(Beginning of EXERCISE DATA)

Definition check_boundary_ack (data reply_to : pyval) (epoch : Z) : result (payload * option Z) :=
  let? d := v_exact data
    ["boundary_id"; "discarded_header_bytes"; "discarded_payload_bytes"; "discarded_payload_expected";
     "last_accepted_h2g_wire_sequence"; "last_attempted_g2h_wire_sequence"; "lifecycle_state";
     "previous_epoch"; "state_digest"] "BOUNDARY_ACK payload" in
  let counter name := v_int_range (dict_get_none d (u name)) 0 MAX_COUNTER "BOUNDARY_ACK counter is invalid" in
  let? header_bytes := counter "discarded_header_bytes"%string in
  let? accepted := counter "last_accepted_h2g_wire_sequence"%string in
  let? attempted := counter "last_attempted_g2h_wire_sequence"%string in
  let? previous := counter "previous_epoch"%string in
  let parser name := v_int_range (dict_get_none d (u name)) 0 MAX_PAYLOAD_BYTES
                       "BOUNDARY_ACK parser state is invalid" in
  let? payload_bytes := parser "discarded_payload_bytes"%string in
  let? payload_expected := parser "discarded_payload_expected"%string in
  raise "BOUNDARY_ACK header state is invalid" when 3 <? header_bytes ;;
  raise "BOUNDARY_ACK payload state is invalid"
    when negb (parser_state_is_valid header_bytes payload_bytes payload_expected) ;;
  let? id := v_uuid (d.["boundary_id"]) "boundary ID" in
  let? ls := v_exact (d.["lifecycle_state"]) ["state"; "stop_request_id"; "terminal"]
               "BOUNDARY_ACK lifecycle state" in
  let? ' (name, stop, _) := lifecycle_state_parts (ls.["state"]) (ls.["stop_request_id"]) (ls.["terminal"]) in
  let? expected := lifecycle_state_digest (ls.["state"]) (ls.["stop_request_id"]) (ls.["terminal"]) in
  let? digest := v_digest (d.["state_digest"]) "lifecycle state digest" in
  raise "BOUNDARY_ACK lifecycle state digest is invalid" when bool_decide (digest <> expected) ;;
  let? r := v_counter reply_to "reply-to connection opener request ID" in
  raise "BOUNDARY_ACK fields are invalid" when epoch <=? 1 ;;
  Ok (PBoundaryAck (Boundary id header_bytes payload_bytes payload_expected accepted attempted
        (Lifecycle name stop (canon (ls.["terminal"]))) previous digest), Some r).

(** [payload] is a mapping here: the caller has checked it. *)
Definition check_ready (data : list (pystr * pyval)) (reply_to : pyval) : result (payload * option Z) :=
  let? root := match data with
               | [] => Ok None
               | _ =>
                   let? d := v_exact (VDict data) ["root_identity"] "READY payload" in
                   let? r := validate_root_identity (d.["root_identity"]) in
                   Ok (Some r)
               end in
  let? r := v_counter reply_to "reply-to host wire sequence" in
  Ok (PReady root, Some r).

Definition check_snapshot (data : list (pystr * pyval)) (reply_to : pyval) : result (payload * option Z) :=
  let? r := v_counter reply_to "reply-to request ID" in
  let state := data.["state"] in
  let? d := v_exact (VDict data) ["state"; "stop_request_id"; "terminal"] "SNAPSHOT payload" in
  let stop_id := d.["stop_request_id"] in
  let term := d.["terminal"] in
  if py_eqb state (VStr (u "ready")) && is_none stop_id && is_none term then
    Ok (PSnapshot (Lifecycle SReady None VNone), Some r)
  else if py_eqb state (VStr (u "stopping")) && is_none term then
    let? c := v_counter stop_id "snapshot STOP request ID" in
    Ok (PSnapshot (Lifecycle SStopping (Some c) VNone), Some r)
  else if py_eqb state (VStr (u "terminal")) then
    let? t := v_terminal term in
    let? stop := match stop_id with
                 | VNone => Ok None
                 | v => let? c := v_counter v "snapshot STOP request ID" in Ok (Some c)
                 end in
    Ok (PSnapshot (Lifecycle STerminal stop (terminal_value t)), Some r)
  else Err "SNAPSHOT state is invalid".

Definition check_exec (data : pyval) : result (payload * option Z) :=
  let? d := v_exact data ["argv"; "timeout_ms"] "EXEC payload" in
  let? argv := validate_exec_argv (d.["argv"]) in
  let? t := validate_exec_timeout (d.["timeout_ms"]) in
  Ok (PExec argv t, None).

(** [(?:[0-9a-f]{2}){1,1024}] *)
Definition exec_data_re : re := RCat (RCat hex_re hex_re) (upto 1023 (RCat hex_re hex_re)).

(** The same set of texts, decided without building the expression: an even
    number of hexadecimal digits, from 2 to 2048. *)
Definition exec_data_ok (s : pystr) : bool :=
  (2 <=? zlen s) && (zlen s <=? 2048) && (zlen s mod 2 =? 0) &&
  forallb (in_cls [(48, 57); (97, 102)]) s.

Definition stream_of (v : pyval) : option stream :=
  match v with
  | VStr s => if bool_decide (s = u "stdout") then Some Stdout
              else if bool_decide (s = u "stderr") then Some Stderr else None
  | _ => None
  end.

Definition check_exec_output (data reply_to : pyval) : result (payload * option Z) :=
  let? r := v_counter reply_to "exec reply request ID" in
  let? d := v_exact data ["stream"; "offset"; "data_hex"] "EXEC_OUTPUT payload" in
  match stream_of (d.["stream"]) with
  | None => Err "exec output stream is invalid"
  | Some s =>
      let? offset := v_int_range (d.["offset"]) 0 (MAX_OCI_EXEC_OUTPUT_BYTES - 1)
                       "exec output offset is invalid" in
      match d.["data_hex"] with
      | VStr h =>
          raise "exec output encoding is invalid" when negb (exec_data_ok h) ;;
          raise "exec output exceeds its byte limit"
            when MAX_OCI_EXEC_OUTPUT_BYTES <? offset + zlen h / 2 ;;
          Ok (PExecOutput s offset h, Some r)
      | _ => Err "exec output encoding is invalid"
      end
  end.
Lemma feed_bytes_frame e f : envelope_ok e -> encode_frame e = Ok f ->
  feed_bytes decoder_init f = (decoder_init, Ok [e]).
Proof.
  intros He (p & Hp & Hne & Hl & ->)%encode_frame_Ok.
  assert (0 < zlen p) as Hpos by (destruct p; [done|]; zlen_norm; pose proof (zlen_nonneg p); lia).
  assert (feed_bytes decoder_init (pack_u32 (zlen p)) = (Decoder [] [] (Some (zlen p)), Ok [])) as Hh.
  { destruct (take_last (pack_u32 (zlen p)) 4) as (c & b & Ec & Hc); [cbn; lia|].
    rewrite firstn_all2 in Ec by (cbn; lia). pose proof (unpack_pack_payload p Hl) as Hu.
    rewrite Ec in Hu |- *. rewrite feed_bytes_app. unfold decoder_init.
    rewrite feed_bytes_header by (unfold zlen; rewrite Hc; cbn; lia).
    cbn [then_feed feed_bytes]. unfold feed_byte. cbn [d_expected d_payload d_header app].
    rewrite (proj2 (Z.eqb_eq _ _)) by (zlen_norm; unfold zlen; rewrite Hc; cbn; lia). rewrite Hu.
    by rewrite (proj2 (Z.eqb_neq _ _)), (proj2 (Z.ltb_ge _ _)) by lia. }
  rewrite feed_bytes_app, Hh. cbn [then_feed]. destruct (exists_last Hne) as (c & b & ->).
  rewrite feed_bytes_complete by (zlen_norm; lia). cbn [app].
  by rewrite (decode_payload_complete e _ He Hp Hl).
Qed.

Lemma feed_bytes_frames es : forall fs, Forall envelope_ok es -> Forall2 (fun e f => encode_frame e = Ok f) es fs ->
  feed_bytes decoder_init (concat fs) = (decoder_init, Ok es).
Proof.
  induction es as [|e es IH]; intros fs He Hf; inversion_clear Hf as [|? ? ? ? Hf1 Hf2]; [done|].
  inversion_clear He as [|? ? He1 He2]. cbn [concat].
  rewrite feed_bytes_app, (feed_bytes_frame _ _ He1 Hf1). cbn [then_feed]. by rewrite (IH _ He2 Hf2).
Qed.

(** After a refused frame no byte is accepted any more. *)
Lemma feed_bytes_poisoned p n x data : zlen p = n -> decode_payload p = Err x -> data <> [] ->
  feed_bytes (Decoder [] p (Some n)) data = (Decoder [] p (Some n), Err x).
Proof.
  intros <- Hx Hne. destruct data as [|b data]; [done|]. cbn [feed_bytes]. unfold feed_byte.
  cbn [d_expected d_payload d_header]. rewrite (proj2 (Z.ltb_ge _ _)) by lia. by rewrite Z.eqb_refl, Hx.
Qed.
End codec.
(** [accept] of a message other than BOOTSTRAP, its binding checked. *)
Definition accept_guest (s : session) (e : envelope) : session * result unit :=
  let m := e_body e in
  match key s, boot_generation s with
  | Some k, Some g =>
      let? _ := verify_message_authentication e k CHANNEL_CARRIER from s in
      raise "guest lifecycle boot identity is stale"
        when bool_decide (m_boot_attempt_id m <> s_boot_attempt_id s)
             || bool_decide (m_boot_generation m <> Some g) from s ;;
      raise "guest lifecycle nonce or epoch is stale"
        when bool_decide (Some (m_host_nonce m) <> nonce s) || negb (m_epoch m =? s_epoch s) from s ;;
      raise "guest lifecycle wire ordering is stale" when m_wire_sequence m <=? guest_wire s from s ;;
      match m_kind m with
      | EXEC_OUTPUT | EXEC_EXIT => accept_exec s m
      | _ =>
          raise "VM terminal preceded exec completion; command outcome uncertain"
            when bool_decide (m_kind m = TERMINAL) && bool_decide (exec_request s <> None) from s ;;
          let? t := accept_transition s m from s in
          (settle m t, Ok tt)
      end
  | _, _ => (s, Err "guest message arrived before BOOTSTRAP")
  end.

(End of EXERCISE DATA)

WHAT THE TASK REQUIRES. Find the number of lines in the records that include the word "done". Write only that number.

SOLVED PROBLEM. 3